WORK ORDER - Beginning at the line containing "(* ===== verification/RaftNetSim.v ===== *)" in the material below and ending at the line containing "server at a", return each line exactly and add nothing.

DATASET ENTRIES -
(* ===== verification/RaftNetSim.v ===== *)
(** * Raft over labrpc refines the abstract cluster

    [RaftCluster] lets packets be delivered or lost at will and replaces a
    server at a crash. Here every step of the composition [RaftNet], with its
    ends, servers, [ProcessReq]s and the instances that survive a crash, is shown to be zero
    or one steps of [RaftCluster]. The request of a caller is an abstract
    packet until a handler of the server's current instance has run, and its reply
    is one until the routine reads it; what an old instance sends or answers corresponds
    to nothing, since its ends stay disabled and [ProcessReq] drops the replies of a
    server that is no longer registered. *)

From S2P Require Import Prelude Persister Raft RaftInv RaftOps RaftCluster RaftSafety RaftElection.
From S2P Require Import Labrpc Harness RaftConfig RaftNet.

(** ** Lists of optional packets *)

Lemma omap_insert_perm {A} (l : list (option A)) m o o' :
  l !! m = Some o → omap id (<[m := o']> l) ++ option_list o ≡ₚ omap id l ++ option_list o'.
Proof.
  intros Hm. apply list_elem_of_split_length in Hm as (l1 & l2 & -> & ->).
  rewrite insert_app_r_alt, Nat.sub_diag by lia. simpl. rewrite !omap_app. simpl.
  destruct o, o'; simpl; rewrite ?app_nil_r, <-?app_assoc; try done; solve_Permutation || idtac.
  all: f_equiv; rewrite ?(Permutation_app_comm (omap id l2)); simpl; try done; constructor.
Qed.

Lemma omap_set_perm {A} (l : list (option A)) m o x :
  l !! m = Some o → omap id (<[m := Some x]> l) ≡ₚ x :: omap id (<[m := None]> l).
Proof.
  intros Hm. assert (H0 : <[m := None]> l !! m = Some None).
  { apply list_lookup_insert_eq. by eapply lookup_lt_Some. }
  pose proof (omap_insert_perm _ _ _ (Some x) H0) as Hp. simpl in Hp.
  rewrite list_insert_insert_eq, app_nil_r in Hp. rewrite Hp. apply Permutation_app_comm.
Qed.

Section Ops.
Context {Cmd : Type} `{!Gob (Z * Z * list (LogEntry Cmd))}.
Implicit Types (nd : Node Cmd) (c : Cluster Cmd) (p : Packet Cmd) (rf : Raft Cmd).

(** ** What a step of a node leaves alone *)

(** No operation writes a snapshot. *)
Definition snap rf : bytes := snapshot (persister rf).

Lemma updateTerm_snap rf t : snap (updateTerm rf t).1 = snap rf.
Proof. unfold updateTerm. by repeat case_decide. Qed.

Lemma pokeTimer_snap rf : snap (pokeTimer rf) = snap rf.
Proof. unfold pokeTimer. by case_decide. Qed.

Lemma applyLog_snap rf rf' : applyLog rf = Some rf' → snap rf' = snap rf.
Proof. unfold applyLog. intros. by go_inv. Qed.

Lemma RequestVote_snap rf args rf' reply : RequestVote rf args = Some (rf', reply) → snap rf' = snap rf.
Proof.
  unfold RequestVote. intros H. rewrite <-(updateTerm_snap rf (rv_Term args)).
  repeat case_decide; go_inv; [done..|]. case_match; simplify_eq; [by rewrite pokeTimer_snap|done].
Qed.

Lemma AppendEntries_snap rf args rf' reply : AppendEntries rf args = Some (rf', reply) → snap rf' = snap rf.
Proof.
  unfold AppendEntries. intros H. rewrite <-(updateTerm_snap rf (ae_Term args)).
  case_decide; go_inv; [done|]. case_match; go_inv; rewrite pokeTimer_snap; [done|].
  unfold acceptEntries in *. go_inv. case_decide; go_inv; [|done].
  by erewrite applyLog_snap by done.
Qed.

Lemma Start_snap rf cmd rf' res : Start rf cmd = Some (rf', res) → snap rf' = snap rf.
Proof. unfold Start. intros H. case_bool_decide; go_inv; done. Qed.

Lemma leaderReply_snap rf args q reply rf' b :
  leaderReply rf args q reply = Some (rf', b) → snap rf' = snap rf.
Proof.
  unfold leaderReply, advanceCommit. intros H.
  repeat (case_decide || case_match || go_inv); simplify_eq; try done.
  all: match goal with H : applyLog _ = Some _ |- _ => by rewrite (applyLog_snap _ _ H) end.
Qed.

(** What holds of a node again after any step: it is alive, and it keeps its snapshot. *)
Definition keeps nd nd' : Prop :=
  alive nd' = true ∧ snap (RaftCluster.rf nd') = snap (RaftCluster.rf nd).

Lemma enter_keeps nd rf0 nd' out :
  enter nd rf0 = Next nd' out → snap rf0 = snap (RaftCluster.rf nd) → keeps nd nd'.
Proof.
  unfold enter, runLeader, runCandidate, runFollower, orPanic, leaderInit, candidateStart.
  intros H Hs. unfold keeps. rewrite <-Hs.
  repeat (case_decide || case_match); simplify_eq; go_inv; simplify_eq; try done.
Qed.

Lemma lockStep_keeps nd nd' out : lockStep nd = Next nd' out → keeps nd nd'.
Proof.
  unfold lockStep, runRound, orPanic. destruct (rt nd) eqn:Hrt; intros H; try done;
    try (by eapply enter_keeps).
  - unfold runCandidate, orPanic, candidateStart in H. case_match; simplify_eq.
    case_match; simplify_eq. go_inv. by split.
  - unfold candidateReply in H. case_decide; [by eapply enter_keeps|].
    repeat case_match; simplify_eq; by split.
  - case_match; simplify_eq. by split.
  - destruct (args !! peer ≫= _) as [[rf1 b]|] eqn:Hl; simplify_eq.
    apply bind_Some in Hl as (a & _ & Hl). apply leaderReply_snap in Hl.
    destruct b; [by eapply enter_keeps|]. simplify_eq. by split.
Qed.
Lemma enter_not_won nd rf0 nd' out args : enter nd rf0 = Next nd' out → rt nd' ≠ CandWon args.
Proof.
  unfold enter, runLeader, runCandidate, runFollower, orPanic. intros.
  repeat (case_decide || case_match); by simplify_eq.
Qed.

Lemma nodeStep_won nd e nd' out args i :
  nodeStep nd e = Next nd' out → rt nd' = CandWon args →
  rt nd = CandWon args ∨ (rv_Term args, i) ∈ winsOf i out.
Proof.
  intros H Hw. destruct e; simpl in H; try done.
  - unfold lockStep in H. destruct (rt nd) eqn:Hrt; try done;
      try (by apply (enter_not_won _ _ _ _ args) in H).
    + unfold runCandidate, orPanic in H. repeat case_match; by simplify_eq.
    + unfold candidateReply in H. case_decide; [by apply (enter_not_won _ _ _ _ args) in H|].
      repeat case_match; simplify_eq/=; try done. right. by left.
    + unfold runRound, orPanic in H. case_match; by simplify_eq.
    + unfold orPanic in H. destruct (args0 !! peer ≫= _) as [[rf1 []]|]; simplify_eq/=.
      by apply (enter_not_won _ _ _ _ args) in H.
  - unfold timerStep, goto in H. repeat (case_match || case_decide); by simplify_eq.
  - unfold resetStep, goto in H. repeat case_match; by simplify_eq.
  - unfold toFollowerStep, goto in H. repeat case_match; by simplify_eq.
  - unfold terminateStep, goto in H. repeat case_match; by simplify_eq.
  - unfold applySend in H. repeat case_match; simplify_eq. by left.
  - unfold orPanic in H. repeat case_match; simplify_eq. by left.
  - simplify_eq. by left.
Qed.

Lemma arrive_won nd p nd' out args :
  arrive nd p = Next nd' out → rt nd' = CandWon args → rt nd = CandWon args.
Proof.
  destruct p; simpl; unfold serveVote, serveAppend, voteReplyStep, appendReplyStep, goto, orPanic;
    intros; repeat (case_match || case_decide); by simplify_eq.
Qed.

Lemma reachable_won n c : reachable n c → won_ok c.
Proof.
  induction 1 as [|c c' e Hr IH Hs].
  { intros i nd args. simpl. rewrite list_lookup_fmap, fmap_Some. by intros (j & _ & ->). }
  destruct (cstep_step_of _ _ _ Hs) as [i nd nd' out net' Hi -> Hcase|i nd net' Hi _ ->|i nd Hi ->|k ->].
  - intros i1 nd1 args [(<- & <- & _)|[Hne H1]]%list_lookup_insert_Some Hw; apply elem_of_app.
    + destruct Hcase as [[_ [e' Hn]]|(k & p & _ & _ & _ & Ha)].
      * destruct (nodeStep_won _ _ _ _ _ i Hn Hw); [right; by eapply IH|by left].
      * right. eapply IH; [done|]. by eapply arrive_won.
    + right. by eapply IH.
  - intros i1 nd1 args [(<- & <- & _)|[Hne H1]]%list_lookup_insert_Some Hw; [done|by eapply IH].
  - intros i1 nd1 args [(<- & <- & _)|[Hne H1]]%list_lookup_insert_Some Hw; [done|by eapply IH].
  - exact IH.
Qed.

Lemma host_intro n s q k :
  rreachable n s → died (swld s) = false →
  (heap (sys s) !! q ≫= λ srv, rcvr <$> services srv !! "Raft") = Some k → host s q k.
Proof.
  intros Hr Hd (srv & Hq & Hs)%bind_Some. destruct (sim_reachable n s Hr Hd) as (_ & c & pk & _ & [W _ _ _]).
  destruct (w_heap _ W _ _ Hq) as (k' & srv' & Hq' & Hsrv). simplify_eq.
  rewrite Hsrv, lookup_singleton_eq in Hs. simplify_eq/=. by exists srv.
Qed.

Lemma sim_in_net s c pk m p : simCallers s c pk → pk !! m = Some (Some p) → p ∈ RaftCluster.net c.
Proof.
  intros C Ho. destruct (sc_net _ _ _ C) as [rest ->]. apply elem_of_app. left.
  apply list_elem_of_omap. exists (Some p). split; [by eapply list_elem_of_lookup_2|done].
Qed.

==

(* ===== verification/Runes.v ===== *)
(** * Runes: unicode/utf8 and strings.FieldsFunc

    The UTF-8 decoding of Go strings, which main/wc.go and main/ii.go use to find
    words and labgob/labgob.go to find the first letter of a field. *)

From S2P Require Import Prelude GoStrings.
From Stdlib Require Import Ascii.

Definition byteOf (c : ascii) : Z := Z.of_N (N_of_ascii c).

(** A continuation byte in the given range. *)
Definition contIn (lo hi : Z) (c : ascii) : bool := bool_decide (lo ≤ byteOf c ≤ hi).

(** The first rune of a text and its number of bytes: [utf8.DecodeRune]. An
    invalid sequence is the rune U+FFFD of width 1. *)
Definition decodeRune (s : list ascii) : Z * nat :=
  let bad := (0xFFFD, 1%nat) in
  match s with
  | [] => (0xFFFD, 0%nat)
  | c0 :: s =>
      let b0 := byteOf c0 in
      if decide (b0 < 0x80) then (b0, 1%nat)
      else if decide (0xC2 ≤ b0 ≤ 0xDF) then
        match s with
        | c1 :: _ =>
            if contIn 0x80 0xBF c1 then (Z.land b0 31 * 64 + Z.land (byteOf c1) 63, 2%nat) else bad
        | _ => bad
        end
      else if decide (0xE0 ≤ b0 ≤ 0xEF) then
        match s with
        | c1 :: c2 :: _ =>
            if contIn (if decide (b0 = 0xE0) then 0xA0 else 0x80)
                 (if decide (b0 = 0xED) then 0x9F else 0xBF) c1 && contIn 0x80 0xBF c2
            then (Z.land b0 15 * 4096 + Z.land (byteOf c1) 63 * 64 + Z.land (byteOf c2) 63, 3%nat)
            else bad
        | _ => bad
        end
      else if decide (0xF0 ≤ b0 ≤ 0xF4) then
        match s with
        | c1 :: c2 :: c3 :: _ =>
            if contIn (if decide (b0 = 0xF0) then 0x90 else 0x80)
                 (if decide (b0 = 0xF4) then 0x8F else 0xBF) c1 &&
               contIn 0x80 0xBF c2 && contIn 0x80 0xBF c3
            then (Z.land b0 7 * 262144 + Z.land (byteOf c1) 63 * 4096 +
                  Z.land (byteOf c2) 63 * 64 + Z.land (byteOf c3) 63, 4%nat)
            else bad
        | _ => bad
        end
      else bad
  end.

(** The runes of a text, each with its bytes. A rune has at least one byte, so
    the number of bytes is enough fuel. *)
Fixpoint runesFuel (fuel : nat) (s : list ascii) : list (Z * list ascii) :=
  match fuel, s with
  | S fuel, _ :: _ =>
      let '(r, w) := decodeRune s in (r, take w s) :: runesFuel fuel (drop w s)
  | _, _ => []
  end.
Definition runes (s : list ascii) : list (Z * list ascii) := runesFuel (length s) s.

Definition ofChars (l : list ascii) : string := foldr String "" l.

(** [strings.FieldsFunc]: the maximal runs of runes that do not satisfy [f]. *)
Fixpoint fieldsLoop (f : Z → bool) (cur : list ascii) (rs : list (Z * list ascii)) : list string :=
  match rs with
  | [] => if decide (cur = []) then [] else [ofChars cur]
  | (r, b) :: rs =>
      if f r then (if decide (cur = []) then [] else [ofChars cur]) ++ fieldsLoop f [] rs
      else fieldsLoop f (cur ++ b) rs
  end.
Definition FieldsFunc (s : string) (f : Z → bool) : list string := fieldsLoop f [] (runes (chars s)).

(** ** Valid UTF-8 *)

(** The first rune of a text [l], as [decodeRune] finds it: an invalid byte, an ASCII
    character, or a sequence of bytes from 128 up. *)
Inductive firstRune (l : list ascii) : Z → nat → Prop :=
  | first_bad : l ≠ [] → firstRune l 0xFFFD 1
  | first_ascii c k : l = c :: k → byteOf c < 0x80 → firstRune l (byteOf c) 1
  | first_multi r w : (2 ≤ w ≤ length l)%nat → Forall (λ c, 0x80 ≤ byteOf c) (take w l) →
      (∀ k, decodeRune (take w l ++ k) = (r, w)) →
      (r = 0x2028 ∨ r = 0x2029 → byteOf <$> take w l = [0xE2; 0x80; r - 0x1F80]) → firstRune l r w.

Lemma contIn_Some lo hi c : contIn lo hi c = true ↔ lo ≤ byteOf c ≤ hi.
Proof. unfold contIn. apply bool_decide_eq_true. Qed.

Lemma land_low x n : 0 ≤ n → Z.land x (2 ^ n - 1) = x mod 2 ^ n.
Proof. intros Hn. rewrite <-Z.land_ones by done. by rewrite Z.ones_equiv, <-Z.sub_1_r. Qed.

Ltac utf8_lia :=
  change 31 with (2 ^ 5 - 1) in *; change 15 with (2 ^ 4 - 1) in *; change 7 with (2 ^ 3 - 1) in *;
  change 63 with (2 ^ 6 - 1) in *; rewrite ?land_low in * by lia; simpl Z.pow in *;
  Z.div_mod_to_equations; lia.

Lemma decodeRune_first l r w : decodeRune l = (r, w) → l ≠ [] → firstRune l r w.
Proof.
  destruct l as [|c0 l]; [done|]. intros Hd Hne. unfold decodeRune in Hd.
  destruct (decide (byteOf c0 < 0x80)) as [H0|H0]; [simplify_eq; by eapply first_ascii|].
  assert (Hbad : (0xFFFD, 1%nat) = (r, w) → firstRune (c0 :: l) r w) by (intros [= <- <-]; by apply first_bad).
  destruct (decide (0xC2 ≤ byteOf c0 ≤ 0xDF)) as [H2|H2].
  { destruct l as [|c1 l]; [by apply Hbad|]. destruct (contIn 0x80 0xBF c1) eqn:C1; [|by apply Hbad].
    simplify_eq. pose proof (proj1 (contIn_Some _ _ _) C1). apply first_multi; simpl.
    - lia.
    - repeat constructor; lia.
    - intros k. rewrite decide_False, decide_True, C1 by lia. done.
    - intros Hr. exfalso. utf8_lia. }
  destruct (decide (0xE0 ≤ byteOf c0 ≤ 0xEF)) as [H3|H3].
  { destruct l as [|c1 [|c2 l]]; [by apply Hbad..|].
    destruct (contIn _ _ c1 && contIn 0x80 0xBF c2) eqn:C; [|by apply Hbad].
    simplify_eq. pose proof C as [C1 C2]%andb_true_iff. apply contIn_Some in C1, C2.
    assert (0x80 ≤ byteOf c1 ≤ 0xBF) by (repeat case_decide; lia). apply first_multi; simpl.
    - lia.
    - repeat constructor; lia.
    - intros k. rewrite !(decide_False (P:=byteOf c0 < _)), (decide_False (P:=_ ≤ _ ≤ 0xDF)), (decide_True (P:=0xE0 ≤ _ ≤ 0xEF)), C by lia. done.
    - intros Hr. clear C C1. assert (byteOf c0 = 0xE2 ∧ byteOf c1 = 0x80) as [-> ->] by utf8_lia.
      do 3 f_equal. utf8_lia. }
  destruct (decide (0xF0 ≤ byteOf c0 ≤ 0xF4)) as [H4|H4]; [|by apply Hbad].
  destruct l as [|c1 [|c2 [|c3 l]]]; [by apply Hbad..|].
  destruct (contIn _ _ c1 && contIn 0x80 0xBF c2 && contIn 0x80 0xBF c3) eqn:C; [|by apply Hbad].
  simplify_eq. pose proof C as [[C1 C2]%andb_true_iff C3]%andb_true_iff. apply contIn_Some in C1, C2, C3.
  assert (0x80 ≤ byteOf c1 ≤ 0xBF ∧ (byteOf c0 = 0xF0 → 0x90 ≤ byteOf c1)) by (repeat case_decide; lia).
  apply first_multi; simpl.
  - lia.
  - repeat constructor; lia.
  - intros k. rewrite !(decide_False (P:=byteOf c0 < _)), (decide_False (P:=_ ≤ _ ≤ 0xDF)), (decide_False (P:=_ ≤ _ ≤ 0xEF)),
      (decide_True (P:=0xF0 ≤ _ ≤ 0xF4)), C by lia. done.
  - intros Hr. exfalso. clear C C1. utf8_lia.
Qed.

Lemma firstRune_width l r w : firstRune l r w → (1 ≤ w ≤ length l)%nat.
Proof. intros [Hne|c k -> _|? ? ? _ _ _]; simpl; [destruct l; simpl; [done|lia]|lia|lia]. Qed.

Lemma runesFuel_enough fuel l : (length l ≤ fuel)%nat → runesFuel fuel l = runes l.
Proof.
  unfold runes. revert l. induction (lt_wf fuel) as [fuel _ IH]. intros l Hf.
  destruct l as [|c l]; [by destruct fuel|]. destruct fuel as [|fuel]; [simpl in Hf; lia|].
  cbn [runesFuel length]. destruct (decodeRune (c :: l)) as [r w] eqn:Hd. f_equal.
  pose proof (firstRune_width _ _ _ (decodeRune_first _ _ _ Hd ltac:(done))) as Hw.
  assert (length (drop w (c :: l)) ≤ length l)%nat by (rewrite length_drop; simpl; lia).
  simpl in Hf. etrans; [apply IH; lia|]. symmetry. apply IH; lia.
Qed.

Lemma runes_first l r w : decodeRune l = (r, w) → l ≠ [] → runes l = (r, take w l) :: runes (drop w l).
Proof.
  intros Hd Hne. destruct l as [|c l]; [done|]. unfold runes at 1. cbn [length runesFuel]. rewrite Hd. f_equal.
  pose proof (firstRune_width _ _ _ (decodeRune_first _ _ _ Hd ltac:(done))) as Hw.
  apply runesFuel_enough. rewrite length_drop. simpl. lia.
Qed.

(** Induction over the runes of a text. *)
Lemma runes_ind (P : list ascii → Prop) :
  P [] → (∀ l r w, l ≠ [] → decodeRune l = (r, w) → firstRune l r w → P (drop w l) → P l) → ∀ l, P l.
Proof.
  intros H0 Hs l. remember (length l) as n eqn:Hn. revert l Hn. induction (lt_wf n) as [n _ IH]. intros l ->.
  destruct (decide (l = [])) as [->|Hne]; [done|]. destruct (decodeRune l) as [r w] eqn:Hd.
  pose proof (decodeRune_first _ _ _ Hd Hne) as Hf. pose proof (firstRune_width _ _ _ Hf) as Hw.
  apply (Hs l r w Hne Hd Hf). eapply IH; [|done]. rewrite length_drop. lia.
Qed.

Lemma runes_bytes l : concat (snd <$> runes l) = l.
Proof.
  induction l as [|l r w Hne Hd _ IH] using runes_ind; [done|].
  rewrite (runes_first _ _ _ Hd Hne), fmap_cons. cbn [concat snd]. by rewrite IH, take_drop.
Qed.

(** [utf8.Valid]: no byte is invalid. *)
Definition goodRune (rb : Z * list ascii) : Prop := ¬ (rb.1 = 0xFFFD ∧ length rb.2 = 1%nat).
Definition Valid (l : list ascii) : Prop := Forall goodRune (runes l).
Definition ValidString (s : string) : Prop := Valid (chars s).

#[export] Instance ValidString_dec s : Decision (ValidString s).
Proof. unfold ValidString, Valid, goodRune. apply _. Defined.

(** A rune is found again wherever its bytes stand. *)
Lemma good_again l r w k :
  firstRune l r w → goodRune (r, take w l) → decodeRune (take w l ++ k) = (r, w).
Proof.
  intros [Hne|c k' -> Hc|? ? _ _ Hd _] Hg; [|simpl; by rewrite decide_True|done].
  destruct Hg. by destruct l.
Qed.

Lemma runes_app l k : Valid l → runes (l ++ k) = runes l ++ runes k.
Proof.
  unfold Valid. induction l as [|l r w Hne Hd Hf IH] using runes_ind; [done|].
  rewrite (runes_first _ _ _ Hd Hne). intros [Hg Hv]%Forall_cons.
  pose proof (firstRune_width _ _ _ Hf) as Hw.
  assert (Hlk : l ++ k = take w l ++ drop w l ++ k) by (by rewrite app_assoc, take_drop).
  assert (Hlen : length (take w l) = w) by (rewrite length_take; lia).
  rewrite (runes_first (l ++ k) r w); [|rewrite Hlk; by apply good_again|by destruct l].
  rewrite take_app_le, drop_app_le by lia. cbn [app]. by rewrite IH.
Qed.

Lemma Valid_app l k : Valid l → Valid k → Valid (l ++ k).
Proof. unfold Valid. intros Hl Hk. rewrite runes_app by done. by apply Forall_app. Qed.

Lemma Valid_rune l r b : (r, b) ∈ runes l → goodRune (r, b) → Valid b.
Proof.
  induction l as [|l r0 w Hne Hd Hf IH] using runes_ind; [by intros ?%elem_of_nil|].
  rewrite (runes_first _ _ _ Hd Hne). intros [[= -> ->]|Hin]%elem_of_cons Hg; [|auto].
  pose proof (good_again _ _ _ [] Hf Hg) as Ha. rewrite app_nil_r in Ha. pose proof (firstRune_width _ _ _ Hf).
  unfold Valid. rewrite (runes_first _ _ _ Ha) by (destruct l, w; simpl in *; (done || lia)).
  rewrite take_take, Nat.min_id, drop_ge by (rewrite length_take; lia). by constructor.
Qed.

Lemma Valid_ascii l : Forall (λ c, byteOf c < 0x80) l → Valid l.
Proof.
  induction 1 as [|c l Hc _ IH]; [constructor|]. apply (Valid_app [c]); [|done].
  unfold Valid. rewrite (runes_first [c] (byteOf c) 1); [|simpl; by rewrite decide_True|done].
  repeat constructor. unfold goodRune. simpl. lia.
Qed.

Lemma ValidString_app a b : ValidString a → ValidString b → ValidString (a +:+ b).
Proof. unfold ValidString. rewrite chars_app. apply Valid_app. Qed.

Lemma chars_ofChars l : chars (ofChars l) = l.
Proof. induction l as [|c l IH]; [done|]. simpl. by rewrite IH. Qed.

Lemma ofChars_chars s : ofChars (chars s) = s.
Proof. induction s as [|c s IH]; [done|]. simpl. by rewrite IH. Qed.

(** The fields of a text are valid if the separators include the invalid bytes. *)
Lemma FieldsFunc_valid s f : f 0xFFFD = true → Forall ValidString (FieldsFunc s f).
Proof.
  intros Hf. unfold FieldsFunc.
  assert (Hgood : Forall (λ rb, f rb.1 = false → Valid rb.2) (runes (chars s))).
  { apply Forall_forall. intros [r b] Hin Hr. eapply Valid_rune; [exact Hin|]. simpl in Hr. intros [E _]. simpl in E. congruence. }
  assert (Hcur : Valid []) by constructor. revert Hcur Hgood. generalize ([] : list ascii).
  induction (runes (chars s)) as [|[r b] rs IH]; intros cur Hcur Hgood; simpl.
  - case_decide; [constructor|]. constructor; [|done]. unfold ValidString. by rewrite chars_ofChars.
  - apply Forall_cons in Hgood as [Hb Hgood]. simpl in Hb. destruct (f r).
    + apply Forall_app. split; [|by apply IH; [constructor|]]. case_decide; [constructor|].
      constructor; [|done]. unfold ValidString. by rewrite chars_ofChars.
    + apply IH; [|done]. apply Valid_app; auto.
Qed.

PROBLEM SOLUTION -
(* ===== verification/RaftNetSim.v ===== *)
(** * Raft over labrpc refines the abstract cluster

    [RaftCluster] lets packets be delivered or lost at will and replaces a
    server at a crash. Here every step of the composition [RaftNet], with its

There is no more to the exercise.